Footnote 20 There is a circuit split (unimportant here because of the lack of prejudice) on whether golden rule arguments are impermissible at all times, or only as to the issue of damages. Compare, e.g., McNely v. Ocala Star-Banner Corp., 99 F.3d 1068, 1071 n.3 (11th Cir. 1996), with Edwards v. City of Philadelphia, 860 F.2d 568, 574 n.6 (3d Cir. 1988).

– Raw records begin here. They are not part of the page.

(* ===== verification/AlertCommit.v ===== *)
(** Putting a prepared alert on the queue
    ([services/go/internal/playlist/service.go] and [audio.go]): atomic file
    replacement, the queue manifest, the packet announced with it, and the
    acknowledgement of automation dispatches. *)

From S2P Require Import Prelude UnicodeTables GoStrings GoTime GoValue GoPath AlertPacket.
From S2P Require Import PlaylistModel World AlertRequest AudioRetention PlannerState.

#[local] Open Scope Z_scope.
#[local] Open Scope string_scope.
#[local] Open Scope haze_scope.

Section commit.
Context `{JSON} `{Env} (cfg : loadedConfig).

(** ** Files *)

(** [queueID]: unique by the clock and random bytes. *)
Definition queueID (prefix : string) : M World string := fun w =>
  match random_hex (reads w) with
  | None => let '(t, w) := now w in (safeID (prefix +:+ "-" +:+ Itoa t), w)
  | Some hex => let '(t, w) := now w in (safeID (prefix +:+ "-" +:+ Itoa t +:+ "-" +:+ hex), w)
  end.

(** [os.Rename] of a file that is there. *)
Definition move (source target : string) (fs : gmap string File) : gmap string File :=
  match fs !! source with
  | Some f => <[target := f]> (delete source fs)
  | None => fs
  end.
Definition Rename (source target : string) : M World (option string) :=
  let! err := attempt in
  match err with
  | Some e => ret (Some e)
  | None => set_files (move source target) ;;; ret None
  end.

Definition exists_file (path : string) : M World bool :=
  gets (fun w => match files w !! path with Some _ => true | None => false end).

Definition not_found (path : string) : string := "stat " +:+ path +:+ ": no such file or directory".
(** An operation renamed over [t] at the end: it replaced [t], or left it alone. *)
Lemma Rename_content s t w c : content_at s w = Some c ->
  content_at t (Rename s t w).2 =
    match (Rename s t w).1 with None => Some c | Some _ => content_at t w end.
Proof.
  intros Hc. destruct ((Rename s t w).1) as [e|] eqn:E.
  - unfold content_at. by rewrite (Rename_err s t w e E).
  - rewrite Rename_ok by done. case_decide as Hn; [|done].
    unfold content_at in Hc. by rewrite Hn in Hc.
Qed.

Lemma overwrite_end c b : overwrite (length c) b c = (c ++ b)%list.
Proof.
  unfold overwrite. rewrite take_ge by lia. rewrite drop_ge by lia. by rewrite app_nil_r.
Qed.

Lemma overwrite_app off a b c : (off <= length c)%nat ->
  overwrite (off + length a) b (overwrite off a c) = overwrite off (a ++ b) c.
Proof.
  intros Ho. unfold overwrite.
  assert (E : length (take off c ++ a) = (off + length a)%nat)
    by (rewrite length_app, length_take; lia).
  rewrite (app_assoc (take off c)), take_app_length' by done.
  rewrite drop_app_ge by lia. rewrite E, drop_drop, length_app, <- !app_assoc.
  do 3 f_equal. f_equal. lia.
Qed.

Lemma write_at_spec path off b w c : content_at path w = Some c ->
  let '((err, k), w') := write_at path off b w in
  (k <= length b)%nat /\ (err = None -> k = length b) /\
  content_at path w' = Some (overwrite off (take k b) c).
Proof.
  unfold content_at. destruct (files w !! path) as [f|] eqn:Ef; [|done]. cbn. intros [= <-].
  rewrite lookup_alter_eq, Ef. cbn. rewrite bytes_of_string_of.
  destruct (fault (attempts w)); split_and!; (done || lia).
Qed.

(** Writes that follow one another. *)
Lemma write_pieces_spec path off l w c : content_at path w = Some c -> (off <= length c)%nat ->
  let '((err, off'), w') := write_pieces path off l w in
  err = None -> off' = (off + length (concat l))%nat /\
  content_at path w' = Some (overwrite off (concat l) c).
Proof.
  revert off w c. induction l as [|b l IH]; intros off w c Hc Ho; cbn [write_pieces].
  { intros _. cbn. split; [lia|]. rewrite Hc. f_equal. unfold overwrite. cbn.
    by rewrite Nat.add_0_r, take_drop. }
  rewrite mbind_eq. pose proof (write_at_spec path off b w c Hc) as Hw.
  destruct (write_at path off b w) as [[err k] w1]. destruct Hw as (Hk & Hke & Hc1). cbn [fst snd].
  destruct err as [e|]; [done|]. rewrite (Hke eq_refl) in *. rewrite firstn_all in Hc1.
  specialize (IH (off + length b)%nat w1 _ Hc1).
  destruct (write_pieces path (off + length b) l w1) as [[err off'] w2].
  intros ->. destruct IH as [Hoff Hc2]; [|done|].
  { unfold overwrite. rewrite !length_app, length_take. lia. }
  cbn [concat]. rewrite length_app. split; [lia|].
  rewrite Hc2. f_equal. by rewrite overwrite_app.
Qed.

(** ** The WAV stream *)

(** An open stream whose temporary file holds a provisional header and [pcm]. *)
Record open_stream (s : pcm16WAVStream) (pcm : bytes) (w : World) : Prop := {
  os_tmp : ws_tmp s = ws_path s +:+ ".tmp";
  os_file : ws_file s = Some (44 + length pcm)%nat;
  os_bytes : ws_dataBytes s = len pcm;
  os_limit : len pcm <= max_uint32;
  os_frames : whole_frames pcm (ws_channels s);
  os_content : content_at (ws_tmp s) w = Some (wav_header (ws_sampleRate s) (ws_channels s) 0 ++ pcm)%list }.

Lemma newPCM16WAVStream_spec path rate ch w : 0 < rate -> 0 < ch ->
  match newPCM16WAVStream path rate ch w with
  | (Ok s, w') => open_stream s [] w' /\ ws_path s = path /\ ws_sampleRate s = rate /\ ws_channels s = ch
  | (Err _, _) => True
  end.
Proof.
  intros Hr Hc. unfold newPCM16WAVStream. replace ((rate <=? 0)%Z) with false by lia.
  replace ((ch <=? 0)%Z) with false by lia. cbv zeta.
  rewrite mbind_eq. destruct ((MkdirAll (Dir path) w).1); [done|]. set (w1 := (MkdirAll _ w).2).
  rewrite mbind_eq. unfold Create. rewrite mbind_eq. destruct ((attempt w1).1) as [e|] eqn:Ea; [done|]. cbn [fst snd].
  rewrite mbind_eq. set (w2 := (put (path +:+ ".tmp") [] (attempt w1).2).2).
  pose proof (put_spec (path +:+ ".tmp") [] (attempt w1).2) as Hp. fold w2 in Hp.
  cbn [ret fst snd]. rewrite mbind_eq. unfold writeHeader. rewrite mbind_eq. cbn [ws_tmp ws_sampleRate ws_channels].
  pose proof (write_pieces_spec (path +:+ ".tmp") 0 (header_pieces rate ch 0) w2 [] Hp ltac:(simpl; lia)) as Hw.
  destruct (write_pieces _ 0 _ w2) as [[err off] w3]. cbn [fst snd ret].
  destruct err as [e|]; [done|]. destruct (Hw eq_refl) as [-> Hc3]. cbn [ret].
  split; [|done]. by constructor.
Qed.

Lemma Append_spec s pcm p w : open_stream s pcm w -> 0 < ws_channels s ->
  let '((err, s'), w') := Append p s w in
  ws_tmp s' = ws_tmp s /\ ws_path s' = ws_path s /\
  (err = None -> open_stream s' (pcm ++ p) w' /\ whole_frames p (ws_channels s) /\
    ws_sampleRate s' = ws_sampleRate s /\ ws_channels s' = ws_channels s).
Proof.
  intros [Ht Hf Hb Hl Hw Hc] Hch. unfold Append. rewrite Hf. cbv zeta.
  destruct (Z.eqb_spec (Z.rem (len p) (ws_channels s * 2)) 0) as [Hr|]; cbn [negb]; [|done].
  pose proof (len_nonneg pcm). pose proof (len_nonneg p). rewrite Hb.
  rewrite Z.mod_small by (unfold max_uint32 in *; lia).
  destruct (Z.ltb_spec (max_uint32 - len pcm) (len p)) as [|Hfit]; [done|].
  rewrite mbind_eq. pose proof (write_at_spec _ (44 + length pcm) p w _ Hc) as Hwr.
  destruct (write_at (ws_tmp s) (44 + length pcm) p w) as [[err k] w1]. cbn [fst snd].
  destruct Hwr as (_ & Hk & Hc1). destruct err as [e|]; [done|]. rewrite (Hk eq_refl) in *.
  change (Z.of_nat (length p)) with (len p). rewrite Z.eqb_refl. cbn [negb ret set_written].
  split_and!; [done|done|]. intros _. split_and!; [|done|done|done].
  unfold set_written. constructor; cbn; [done| | | | |].
  - f_equal. rewrite length_app. lia.
  - rewrite len_app. apply Z.mod_small. unfold max_uint32 in *. lia.
  - rewrite len_app. lia.
  - unfold whole_frames in *. rewrite len_app. rewrite <- Z.add_rem_idemp_l by nia.
    by rewrite Hw.
  - rewrite firstn_all in Hc1. rewrite Hc1. f_equal.
    set (h := wav_header _ _ 0) in *. change 44%nat with (length h). rewrite <- length_app.
    rewrite overwrite_end. by rewrite <- app_assoc.
Qed.

Lemma Commit_spec s pcm w : open_stream s pcm w ->
  let '((err, s'), w') := Commit s w in
  ws_tmp s' = ws_tmp s /\
  content_at (ws_path s) w' =
    match err with
    | None => Some (wav_header (ws_sampleRate s) (ws_channels s) (len pcm) ++ pcm)%list
    | Some _ => content_at (ws_path s) w
    end.
Proof.
  intros [Ht Hf Hb Hl Hw Hc].
  assert (Hne : ws_path s <> ws_tmp s).
  { rewrite Ht. by apply app_ne. }
  unfold Commit. rewrite Hf, mbind_eq. destruct ((attempt w).1) as [e|]; [done|].
  set (w1 := (attempt w).2). rewrite mbind_eq. unfold writeHeader. rewrite mbind_eq, Hb.
  cbn [set_file ws_tmp ws_sampleRate ws_channels].
  pose proof (write_pieces_spec (ws_tmp s) 0 (header_pieces (ws_sampleRate s) (ws_channels s) (len pcm))
    w1 _ Hc ltac:(lia)) as Hp.
  pose proof (content_only (eq (ws_tmp s)) (write_pieces (ws_tmp s) 0 (header_pieces (ws_sampleRate s)
    (ws_channels s) (len pcm))) w1 (ws_path s) ltac:(eauto with files) ltac:(congruence)) as Hpath.
  destruct (write_pieces (ws_tmp s) 0 _ w1) as [[err off] w2]. cbn [fst snd ret] in *.
  destruct err as [e|]; [by split|]. destruct (Hp eq_refl) as [_ Hc2].
  rewrite mbind_eq. destruct ((attempt w2).1) as [e|]; [by split|]. set (w3 := (attempt w2).2).
  assert (Hc3 : content_at (ws_tmp s) w3 = Some (wav_header (ws_sampleRate s) (ws_channels s) (len pcm) ++ pcm)%list)
    by exact Hc2.
  rewrite mbind_eq. cbn [set_file ws_tmp ws_path].
  change (content_at (ws_path s) w) with (content_at (ws_path s) w1).
  rewrite <- Hpath. change (content_at (ws_path s) w2) with (content_at (ws_path s) w3).
  pose proof (Rename_content (ws_tmp s) (ws_path s) w3 _ Hc3) as Hr.
  destruct ((Rename (ws_tmp s) (ws_path s) w3).1) as [e|]; cbn [fst snd ret set_file ws_tmp ws_path]; [|by split].
  rewrite mbind_eq. split; [done|]. cbn [ret].
  rewrite <- Hr. apply content_only with (P := eq (ws_tmp s)); [eauto with files|congruence].
Qed.
(** [writeFileAtomicMode] with [replaceAuditFileAtomically]: a temporary file is
    filled and renamed; the directory is opened and synchronised after that.  The
    temporary file has a name of no other file, and is removed in the end when it
    is still there. *)
Definition or_fail (m : M World (option string)) (k : M World (option string)) : M World (option string) :=
  let! err := m in match err with Some e => ret (Some e) | None => k end.
Definition wrap (prefix : string) (m : M World (option string)) : M World (option string) :=
  let! err := m in ret (option_map (String.append prefix) err).
Definition replaceAuditFileAtomically (temporary destination : string) : M World (option string) :=
  or_fail (Rename temporary destination) (or_fail attempt attempt).
Definition writeFileAtomicMode (path raw : string) : M World (option string) :=
  let! fs := gets files in
  let tmp := fresh_string (JoinPath [Dir path; ".audit-"]) (<[path := raw_file [] 0]> fs) in
  or_fail (Create tmp) (
    let! err :=
      or_fail attempt (                                             (* Chmod *)
      or_fail (let! r := write_at tmp 0 (bytes_of raw) in ret r.1) (
      or_fail attempt (                                             (* Sync *)
      or_fail attempt (                                             (* Close *)
      replaceAuditFileAtomically tmp path)))) in
    remove_file tmp ;;; ret err).

Definition writeHeadsLocked (category : string) (heads : gmap string auditChainHead) : M World (option string) :=
  let payload := MkHeadsPayload auditKeyID category heads in
  match signHeads payload with
  | Err e => ret (Some e)
  | Ok signature =>
      match document_Marshal (MkHeads auditKeyID category (Some heads) (RawURL_Encode signature)) with
      | None => ret (Some "encode audit integrity signature")
      | Some raw => wrap "write audit integrity signature: " (writeFileAtomicMode (headsPath category) (raw +:+ String newline ""))
      end
  end.

(** ** [Append] *)

(** A write at the end of the file, created when it is missing; a failed write
    leaves a part of its bytes. *)
Definition append_text (path text : string) : M World (option string) :=
  let! err := attempt in                                            (* os.OpenFile *)
  match err with
  | Some e => ret (Some ("open audit log: " +:+ e))
  | None =>
      let! t := stamp in
      set_files (partial_alter (fun o => Some (default (raw_file [] t) o)) path) ;;;
      let! fs := gets files in
      let! r := write_at path (String.length (from_option text_of "" (fs !! path))) (bytes_of text) in
      match r with
      | (Some e, _) => ret (Some ("append audit log: " +:+ e))
      | (None, _) => or_fail (wrap "sync audit log: " attempt) (wrap "close audit log: " attempt)
      end
  end.

Definition same_head (recorded head : auditChainHead) : bool :=
  (ch_Index recorded =? ch_Index head)%Z && (decodeAuditMAC (ch_HMAC recorded) =? decodeAuditMAC (ch_HMAC head)).
(* ===== verification/AccountsSafety.v ===== *)
(** What the accounts table of [Accounts] guarantees: the policies that are stored
    are valid and read back as they were written, an administrator who can sign in
    is always left, and the authentication version of an account covers its
    credentials. *)

From stdpp Require Import stringmap sorting.
From S2P Require Import Prelude UnicodeTables GoStrings SampleCodec GoTime GoValue GoPath GoCrypto GoNet AlertPacket.
From S2P Require Import PlaylistModel World Secrets AlertRequest AudioRetention PlannerState AlertCommit Wav AudioFiles AuditLog AuditLogSafety Accounts.

#[local] Open Scope Z_scope.
#[local] Open Scope string_scope.
#[local] Open Scope haze_scope.

(** ** Normal lists *)

Lemma existsb_false {A} (f : A -> bool) l : existsb f l = false <-> forall a, In a l -> f a = false.
Proof.
  induction l as [|a l IH]; [by split; [intros _ b []|]|]. cbn [existsb In]. rewrite orb_false_iff, IH. split.
  - intros [Ha Hl] b [<-|Hb]; auto.
  - intros Hl. split; [apply Hl; by left|]. intros b Hb. apply Hl. by right.
Qed.

Lemma ascii_compare_lt a b : Ascii.compare a b = Lt <-> byte_val a < byte_val b.
Proof. unfold Ascii.compare, byte_val. rewrite N.compare_lt_iff. lia. Qed.
Lemma ascii_compare_refl a : Ascii.compare a a = Eq.
Proof. unfold Ascii.compare. apply N.compare_refl. Qed.
Lemma ascii_compare_eq a b : Ascii.compare a b = Eq -> a = b.
Proof. unfold Ascii.compare. intros E%N.compare_eq. apply byte_val_inj. unfold byte_val. by rewrite E. Qed.
#[export] Instance string_le_trans : Transitive string_le.
Proof.
  intros s t u. unfold string_le, String.leb. revert t u.
  induction s as [|a s IH]; intros [|b t] [|c u]; cbn; try done.
  destruct (Ascii.compare a b) eqn:E1; [| |done].
  - apply ascii_compare_eq in E1 as ->. destruct (Ascii.compare b c); [apply IH|done|done].
  - destruct (Ascii.compare b c) eqn:E2; [| |done]; intros _ _.
    + apply ascii_compare_eq in E2 as <-. by rewrite E1.
    + apply ascii_compare_lt in E1, E2. assert (Ascii.compare a c = Lt) as -> by (apply ascii_compare_lt; lia). done.
Qed.
#[export] Instance string_le_total : Total string_le.
Proof. intros s t. apply String.leb_total. Qed.
#[export] Instance string_le_antisym : AntiSymm eq string_le.
Proof. intros s t. apply String.leb_antisym. Qed.
(* ===== verification/Sessions.v ===== *)
(** The memory of the web gateway's accounts mode: the registry of sessions
    ([memorySessionRegistry] of [internal/webgateway/session_registry.go]) and the
    limiter of attempts ([attemptLimiter] of [internal/webgateway/account_auth.go]).

    Each operation runs under its mutex.  A map is a finite map, which is visited
    in the order of its keys where Go visits it in any order. *)

From stdpp Require Import stringmap sorting.
From S2P Require Import Prelude UnicodeTables GoStrings SampleCodec GoTime GoValue GoPath GoCrypto.
From S2P Require Import AlertPacket PlaylistModel World AlertRequest AudioRetention PlannerState AlertCommit Wav AudioFiles AuditLog.

#[local] Open Scope Z_scope.
#[local] Open Scope string_scope.
#[local] Open Scope haze_scope.

(** ** Sessions *)

Record ActiveSession := MkSession {
  as_ID : string; as_UserID : string; as_Username : string; as_IP : string; as_UserAgent : string;
  as_Persistent : bool; as_AuthVersion : Z; as_CreatedAt : Z; as_LastSeenAt : Z; as_ExpiresAt : Z }.
Definition with_session_ID (id : string) '(MkSession _ u n ip ua p v c l x) : ActiveSession := MkSession id u n ip ua p v c l x.
Definition with_seen (t : Z) '(MkSession id u n ip ua p v c _ x) : ActiveSession := MkSession id u n ip ua p v c t x.
Abbreviation registry := (gmap string ActiveSession).

Definition sessionIDDigest (raw : string) : string :=
  let raw := TrimSpace raw in if raw =? "" then "" else RawURL_Encode (sha256 raw).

In all three instances, the District objected before plaintiffs' counsel finished the offending sentence, and in all three instances the Court sustained the District's objection. Trial Tr. 11, 12, 50, July 6, 2010. After the third comment, the Court noted that plaintiffs' counsel had made an improper golden rule argument and instructed the jury to disregard it. Trial Tr. 50-51, July 6, 2010. Finally, in the general jury instructions, the Court directed the jurors to "decide the facts of this case only from a fair evaluation of all of the evidence without prejudice, sympathy, fear, favor, or public opinion." Trial Tr. 6, July 7, 2010. Because the Court's specific instruction following the third comment, in combination with these general instructions, sufficed to cure any minimal prejudice that might have arisen from counsel's comments, those comments do not warrant a new trial. See United States v. Teslim, 869 F.2d 316, 328 (7th Cir. 1989) ( finding that, although the prosecutor's g olden rule comment was improper, it was not so prejudicial as to deprive the defendant of a fair trial because the defense immediately objected to the comment, the court sustained the objection, and the prosecutor rephrased the argument); Edwards v. City of Philadelphia, 860 F.2d 568, 574 (3d Cir. 1988) ( "[A] clear and complete jury instruction on the elements of the claim asserted and on the allocation of the burdens of proof . . . is sufficient to cure harm caused by a 'Golden Rule' argument." ); Loose v. Offshore Navigation, Inc., 670 F.2d 493, 497 (5th Cir. 1982) ( noting that after a golden rule violation the "trial judge may, by appropriate instruction, salve the suit").